Now you can run the workflow the same way as in Lesson 2.

4. Combining results

Each instance of the alignment workflow produces its own featureCounts
file.  However, to be able to compare results easily, we need them a
single file with all the results.

The easiest way to do this is to run `featureCounts` just once at the
end of the workflow, with all the bam files listed on the command
line.

We'll need to modify a few things.

First, in `featureCounts.cwl` we need to modify it to accept either a
single bam file or list of bam files.

```
inputs:
  gtf: File
  counts_input_bam:
   - File
   - File[]
```

Second, in `alignment.cwl` we need to remove the `featureCounts` step from alignment.cwl, as well as the `featurecounts` output parameter.

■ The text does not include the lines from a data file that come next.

(* ===== verification/_CoqProject ===== *)
-Q . S2P
Prelude.v
GoStrings.v
Config.v
Naming.v
Mcp.v
Json.v
Registries.v
Cache.v
RateLimit.v
CircuitBreaker.v
OpenApi.v
Transform.v
Synthetic.v
Loader.v
Validator.v
Search.v
Embedding.v
ToolRegistry.v
HttpUpstream.v
Content.v
Url.v
TypeGen.v
CrdTools.v
Outbound.v
HttpRequest.v
HttpExecutor.v
OAuth.v
Backends.v
Telemetry.v
Command.v
Script.v
Ui.v
Inbound.v
ScriptCredentials.v
JsAuth.v
LuaAuth.v
Refresher.v
ConfigLoader.v
Transport.v
Server.v
Manager.v
ManagerSync.v
ManagerCalls.v
ManagerSample.v
ManagerRefresh.v
Proxy.v
Assembly.v
ProxyRuns.v
Crd.v
DeepCopy.v
ConfigGen.v
Kube.v
KubeCluster.v
Annotations.v
Operator.v
UpstreamController.v
OperatorFrame.v
OperatorGoals.v
OperatorStable.v
OperatorTheorems.v
OperatorSample.v
(* ===== verification/Naming.v ===== *)
(** * Tool naming (pkg/openapi/naming.go)

    How an OpenAPI operation gets its tool name: [Slugify] and
    [sanitizeIdentifier] derive a base name, [PrefixedName] adds the upstream's
    prefix under a length limit, [TruncateDescription] bounds descriptions and
    [DetectConflicts] resolves name clashes.  The regular expressions of the
    source are written as the byte automata they denote. *)
From S2P Require Import Prelude Config GoStrings.
Open Scope Z_scope.

(** ** The regular expressions *)

(** The class [[a-zA-Z0-9_]]; the bytes of a non-ASCII rune are outside it. *)
Definition is_word (c : ascii) : bool := is_alnum c || is_underscore c.

(** [nonAlnumUnderscore.ReplaceAllString(s, "_")]: each maximal run of bytes
    outside the class becomes one underscore.  [in_run] says that the byte
    before was part of such a run. *)
Fixpoint nonAlnumUnderscore (in_run : bool) (l : list ascii) : list ascii :=
  match l with
  | [] => []
  | c :: l' =>
    if is_word c then c :: nonAlnumUnderscore false l'
    else if in_run then nonAlnumUnderscore true l'
    else underscore :: nonAlnumUnderscore true l'
  end.

(** [runOfUnderscores.ReplaceAllString(s, "_")] *)
Fixpoint runOfUnderscores (in_run : bool) (l : list ascii) : list ascii :=
  match l with
  | [] => []
  | c :: l' =>
    if is_underscore c then
      if in_run then runOfUnderscores true l' else c :: runOfUnderscores true l'
    else c :: runOfUnderscores false l'
  end.

(** [camelUpperLower.ReplaceAllString(s, "${1}_${2}")] for
    [([A-Z]+)([A-Z][a-z])]: in a run of at least two upper-case letters that a
    lower-case letter follows, the underscore goes before the last of the run.
    [in_run] says that the byte before is an upper-case letter of the current
    match attempt. *)
Fixpoint camelUpperLower (in_run : bool) (l : list ascii) : list ascii :=
  match l with
  | [] => []
  | c :: l' =>
    if is_upper c then
      match l' with
      | d :: l'' =>
        if in_run && is_lower d then underscore :: c :: d :: camelUpperLower false l''
        else c :: camelUpperLower true l'
      | [] => [c]
      end
    else c :: camelUpperLower false l'
  end.

(** [camelLowerUpper.ReplaceAllString(s, "${1}_${2}")] for [([a-z0-9])([A-Z])] *)
Fixpoint camelLowerUpper (l : list ascii) : list ascii :=
  match l with
  | [] => []
  | c :: l' =>
    match l' with
    | d :: l'' =>
      if (is_lower c || is_digit c) && is_upper d
      then c :: underscore :: d :: camelLowerUpper l''
      else c :: camelLowerUpper l'
    | [] => [c]
    end
  end.

(** ** Names *)

(** The clean-up shared by [Slugify] and [sanitizeIdentifier], step by step. *)
Definition removeBraces (rules : SlugRulesConfig) (s : string) : string :=
  if sr_ReplaceBraces rules
  then ReplaceAll (ReplaceAll s "{" "") "}" "" else s.
Definition replaceSlashes (rules : SlugRulesConfig) (s : string) : string :=
  if sr_ReplaceSlashes rules then ReplaceAll s "/" "_" else s.
Definition replaceOthers (s : string) : string :=
  implode (nonAlnumUnderscore false (explode s)).
Definition lowercase (rules : SlugRulesConfig) (s : string) : string :=
  if sr_Lowercase rules then ToLower s else s.
Definition collapse (rules : SlugRulesConfig) (s : string) : string :=
  if sr_CollapseSeparators rules
  then implode (runOfUnderscores false (explode s)) else s.

Definition slugVerb (method : string) (hasPathParams : bool) : string :=
  let m := ToUpper method in
  if bool_decide (m = "GET") then if hasPathParams then "get" else "list"
  else if bool_decide (m = "POST") then "create"
  else if bool_decide (m = "PUT") then "update"
  else if bool_decide (m = "DELETE") then "delete"
  else if bool_decide (m = "PATCH") then "patch"
  else ToLower method.

Definition TrimPrefix (s prefix : string) : string :=
  match CutPrefix s prefix with Some t => t | None => s end.

Definition Slugify (method path : string) (hasPathParams : bool)
    (rules : SlugRulesConfig) : string :=
  let verb := slugVerb method hasPathParams in
  let s := TrimPrefix path "/" in
  let s := removeBraces rules s in
  let s := replaceSlashes rules s in
  let s := replaceOthers s in
  let s := lowercase rules s in
  let s := collapse rules s in
  let s := Trim s underscore in
  verb +:+ "_" +:+ s.

Definition expandCamelCase (rules : SlugRulesConfig) (s : string) : string :=
  if sr_ExpandCamelCase rules
  then implode (camelLowerUpper (camelUpperLower false (explode s))) else s.

Definition sanitizeIdentifier (id : string) (rules : SlugRulesConfig) : string :=
  let s := expandCamelCase rules id in
  let s := removeBraces rules s in
  let s := replaceSlashes rules s in
  let s := replaceOthers s in
  let s := lowercase rules s in
  let s := collapse rules s in
  Trim s underscore.

Example sanitize_jwt : sanitizeIdentifier "JWTAuth{x}/getV2Item"
  {| sr_ReplaceSlashes := true; sr_ReplaceBraces := true;
     sr_ExpandCamelCase := true; sr_Lowercase := true;
     sr_CollapseSeparators := true |} = "jwt_authx_get_v2_item".
Proof. vm_compute. reflexivity. Qed.

(** [PrefixedName] *)
Definition PrefixedName (baseName prefix separator : string) (maxLength : Z) : string :=
  if 0 <? maxLength then
    let prefixRunes := runes (prefix +:+ separator) in
    if maxLength <=? Z.of_nat (length prefixRunes) then
      of_runes (take (Z.to_nat maxLength) prefixRunes)
    else
      let allowedBase := maxLength - Z.of_nat (length prefixRunes) in
      let rs := runes baseName in
      let baseName' :=
        if allowedBase <? Z.of_nat (length rs)
        then of_runes (take (Z.to_nat allowedBase) rs) else baseName in
      (prefix +:+ separator) +:+ baseName'
  else (prefix +:+ separator) +:+ baseName.

(** [TruncateDescription] *)
Definition TruncateDescription (desc : string) (maxLength : Z) (suffix : string) : string :=
  let descRunes := runes desc in
  if (maxLength <=? 0) || (Z.of_nat (length descRunes) <=? maxLength) then desc
  else
    let suffixRunes := runes suffix in
    if maxLength <=? Z.of_nat (length suffixRunes) then
      of_runes (take (Z.to_nat maxLength) suffixRunes)
    else
      let cutAt := maxLength - Z.of_nat (length suffixRunes) in
      of_runes (take (Z.to_nat cutAt) descRunes) +:+ suffix.

(** ** Conflicts *)
Record PrefixedTool := {
  pt_PrefixedName : string;
  pt_OriginalPath : string;
  pt_OriginalMethod : string
}.
#[export] Instance PrefixedTool_eq_dec : EqDecision PrefixedTool.
Proof. solve_decision. Defined.

Inductive ConflictError :=
  | ToolNameConflicts (names : gset string)
  | UnknownConflictResolution (resolution : string).

(** [counts[name]] after the counting loop *)
Definition countName (tools : list PrefixedTool) (name : string) : nat :=
  length (filter (fun t => pt_PrefixedName t = name) tools).

Arguments countName : simpl never.

(** [conflicts]: the names the loop counted more than once *)
Definition conflictNames (tools : list PrefixedTool) : gset string :=
  set_of_names
    (filter (fun n => (1 < countName tools n)%nat) (pt_PrefixedName <$> tools)).

(** The loop of [first_wins]; [seen] holds the conflicting names met so far. *)
Fixpoint firstWins (conflicts seen : gset string) (tools : list PrefixedTool)
    : list PrefixedTool :=
  match tools with
  | [] => []
  | t :: tools' =>
    if decide (pt_PrefixedName t ∈ conflicts) then
      if decide (pt_PrefixedName t ∈ seen) then firstWins conflicts seen tools'
      else t :: firstWins conflicts ({[pt_PrefixedName t]} ∪ seen) tools'
    else t :: firstWins conflicts seen tools'
  end.

Definition skipConflicts (conflicts : gset string) (tools : list PrefixedTool)
    : list PrefixedTool :=
  filter (fun t => pt_PrefixedName t ∉ conflicts) tools.

Definition DetectConflicts (tools : list PrefixedTool) (resolution : string)
    : result ConflictError (list PrefixedTool) :=
  let conflicts := conflictNames tools in
  if decide (conflicts = ∅) then Ok tools
  else if bool_decide (resolution = "error") then Err (ToolNameConflicts conflicts)
  else if bool_decide (resolution = "first_wins") then Ok (firstWins conflicts ∅ tools)
  else if bool_decide (resolution = "skip") then Ok (skipConflicts conflicts tools)
  else Err (UnknownConflictResolution resolution).

(** ** Length bounds *)

(** The name is not truncated. *)
Definition name_fits (base prefix sep : string) (maxLength : Z) : Prop :=
  maxLength <= 0 \/
  Z.of_nat (length (runes (prefix +:+ sep))) < maxLength /\
  Z.of_nat (length (runes (prefix +:+ sep))) + Z.of_nat (length (runes base)) <= maxLength.

Lemma PrefixedName_fits base prefix sep maxLength :
  name_fits base prefix sep maxLength ->
  PrefixedName base prefix sep maxLength = (prefix +:+ sep) +:+ base.
Proof.
  unfold name_fits, PrefixedName.
  repeat case_match; rewrite ?Z.leb_le, ?Z.leb_gt, ?Z.ltb_lt, ?Z.ltb_ge in *; lia || done.
Qed.

(** C38: C1: [PrefixedName] respects [naming.max_length]: with a positive limit no
    tool name has more runes than the limit, whatever bytes the prefix, the
    separator and the base name are made of. *)
Theorem PrefixedName_length baseName prefix separator maxLength :
  0 < maxLength ->
  Z.of_nat (length (runes (PrefixedName baseName prefix separator maxLength))) <= maxLength.
Proof.
  intros Hmax. unfold PrefixedName. rewrite (proj2 (Z.ltb_lt _ _) Hmax).
  repeat case_match; rewrite ?Z.leb_le, ?Z.leb_gt, ?Z.ltb_lt, ?Z.ltb_ge in *.
  - rewrite length_runes_take. lia.
  - pose proof (length_runes_app (prefix +:+ separator)
      (of_runes (take (Z.to_nat (maxLength - Z.of_nat (length (runes (prefix +:+ separator)))))
        (runes baseName)))) as Happ.
    rewrite length_runes_take in Happ. lia.
  - pose proof (length_runes_app (prefix +:+ separator) baseName). lia.
Qed.

Lemma PrefixedName_length_witness :
  0 < 12 /\ PrefixedName "list_pets_é_long" "kraken" "__" 12 = "kraken__list"
  /\ Z.of_nat (length (runes (PrefixedName "list_pets_é_long" "kraken" "__" 12))) <= 12.
Proof.
  split; [lia|]. split; [vm_compute; reflexivity|].
  apply (PrefixedName_length "list_pets_é_long" "kraken" "__" 12). lia.
Defined.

Third, in `main.cwl` we need to remove `featurecounts` from the `alignment` step
outputs, and add a new step:

```
steps:
  alignment:
    run: alignment.cwl
    scatter: fq
    in:
      fq: fq
      genome: genome
      gtf: gtf
    out: [qc_html, bam_sorted_indexed]
  featureCounts:
    requirements:
      ResourceRequirement:
        ramMin: 500
    run: featureCounts.cwl
    in:
      counts_input_bam: alignment/bam_sorted_indexed
      gtf: gtf
    out: [featurecounts]
```

Last, we modify the `featurecounts` output parameter.  Instead of a
list of files produced by the `alignment` step, it is now a single
file produced by the new `featureCounts` step.

```
outputs:
  ...
  featurecounts:
    type: File
    outputSource: featureCounts/featurecounts
```

Run this workflow to get a single `featurecounts.tsv` file with a column for each bam file.